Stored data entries

(** * dae-cpp: solver options, Jacobian helpers and solution managers

    A shallow embedding of the support code around the BDF time integrator:
    [SolverOptions] (solver_options.h / solver_options.cpp), the Jacobian
    helper classes [JacobianMatrixShape] and [JacobianAutomatic], the
    right-hand side of the unit test [TEST(RHS, Definition)] and the solution
    managers [SolutionManager], [SolutionHolder] and [Solution].  The time
    integration driver, of which the sources only declare the entry point,
    is modelled after the specification.

    Conventions.
    - A C++ [double] is a binary64 primitive float ([PrimFloat.float]); the
      comparisons [<], [==] are [PrimFloat.ltb], [PrimFloat.eqb] and follow
      IEEE 754 (every comparison with a NaN is false).
    - [int], [MKL_INT] and [int_type] values are integers in [Z]; the code
      modelled here only stores and compares them, it does no arithmetic
      that could leave the range of the C++ type.
    - A [std::vector] is a list; [v[i] = a] is stdpp's [<[i:=a]> v] and
      [emplace_back] appends at the end. *)

From Stdlib Require Import ZArith List Bool Lia Permutation Sorted Ascii.
From Stdlib Require Import Floats.
From stdpp Require Import base list strings sorting.
From Equations Require Import Equations.

Set Warnings "-inexact-float".
Local Open Scope Z_scope.

(** [typedef std::vector<float_type> state_type] (typedefs.h); the later
    headers call the same type [state_vector]. *)
Abbreviation state_type := (list float).
Abbreviation state_vector := (list float).

(** ** Solver options *)

Module Options.

(** Modelled from the spec: the macro [BDF_MAX_ORDER] is used by
    [SolverOptions::check_options] but defined in none of the sources; the
    specification fixes the admissible BDF orders as 1 to 6. *)
Definition BDF_MAX_ORDER : Z := 6.

(** [class SolverOptions].  The header shows [atol] and [dt_init]; the
    members read and written by solver_options.cpp are the remaining
    fields. *)
Record SolverOptions := mkSolverOptions {
  atol : float;                  (* Absolute tolerance *)
  dt_init : float;               (* Initial time step *)
  bdf_order : Z;
  preconditioned_CGS : Z;
  refinement_steps : Z;
  parallel_fact_control : Z;
  parallel_solve_control : Z
}.

Section DefaultConstruction.
(** In-class initialisers of the members whose declarations are not part
    of the header at hand. *)
Variables (bdf_order0 preconditioned_CGS0 refinement_steps0
           parallel_fact_control0 parallel_solve_control0 : Z).

(** [SolverOptions() = default]: every member takes its in-class
    initialiser. *)
Definition SolverOptions_default : SolverOptions :=
  {| atol := 1.0e-6;
     dt_init := 0.1;
     bdf_order := bdf_order0;
     preconditioned_CGS := preconditioned_CGS0;
     refinement_steps := refinement_steps0;
     parallel_fact_control := parallel_fact_control0;
     parallel_solve_control := parallel_solve_control0 |}.
End DefaultConstruction.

• [Problem to solve]
Nothing in the data may be left out; copy every line exactly.

• [Task answer]
(** * dae-cpp: solver options, Jacobian helpers and solution managers

    A shallow embedding of the support code around the BDF time integrator:
    [SolverOptions] (solver_options.h / solver_options.cpp), the Jacobian
    helper classes [JacobianMatrixShape] and [JacobianAutomatic], the
    right-hand side of the unit test [TEST(RHS, Definition)] and the solution
    managers [SolutionManager], [SolutionHolder] and [Solution].  The time
    integration driver, of which the sources only declare the entry point,
    is modelled after the specification.

    Conventions.
    - A C++ [double] is a binary64 primitive float ([PrimFloat.float]); the
      comparisons [<], [==] are [PrimFloat.ltb], [PrimFloat.eqb] and follow
      IEEE 754 (every comparison with a NaN is false).
    - [int], [MKL_INT] and [int_type] values are integers in [Z]; the code
      modelled here only stores and compares them, it does no arithmetic
      that could leave the range of the C++ type.
    - A [std::vector] is a list; [v[i] = a] is stdpp's [<[i:=a]> v] and
      [emplace_back] appends at the end. *)

From Stdlib Require Import ZArith List Bool Lia Permutation Sorted Ascii.
From Stdlib Require Import Floats.
From stdpp Require Import base list strings sorting.
From Equations Require Import Equations.

Set Warnings "-inexact-float".
Local Open Scope Z_scope.

(** [typedef std::vector<float_type> state_type] (typedefs.h); the later
    headers call the same type [state_vector]. *)
Abbreviation state_type := (list float).
Abbreviation state_vector := (list float).

(** ** Solver options *)

Module Options.

(** Modelled from the spec: the macro [BDF_MAX_ORDER] is used by
    [SolverOptions::check_options] but defined in none of the sources; the
    specification fixes the admissible BDF orders as 1 to 6. *)
Definition BDF_MAX_ORDER : Z := 6.

(** [class SolverOptions].  The header shows [atol] and [dt_init]; the
    members read and written by solver_options.cpp are the remaining
    fields. *)
Record SolverOptions := mkSolverOptions {
  atol : float;                  (* Absolute tolerance *)
  dt_init : float;               (* Initial time step *)
  bdf_order : Z;
  preconditioned_CGS : Z;
  refinement_steps : Z;
  parallel_fact_control : Z;
  parallel_solve_control : Z
}.

Section DefaultConstruction.
(** In-class initialisers of the members whose declarations are not part
    of the header at hand. *)
Variables (bdf_order0 preconditioned_CGS0 refinement_steps0
           parallel_fact_control0 parallel_solve_control0 : Z).

(** [SolverOptions() = default]: every member takes its in-class
    initialiser. *)
Definition SolverOptions_default : SolverOptions :=
  {| atol := 1.0e-6;
     dt_init := 0.1;
     bdf_order := bdf_order0;
     preconditioned_CGS := preconditioned_CGS0;
     refinement_steps := refinement_steps0;
     parallel_fact_control := parallel_fact_control0;
     parallel_solve_control := parallel_solve_control0 |}.
End DefaultConstruction.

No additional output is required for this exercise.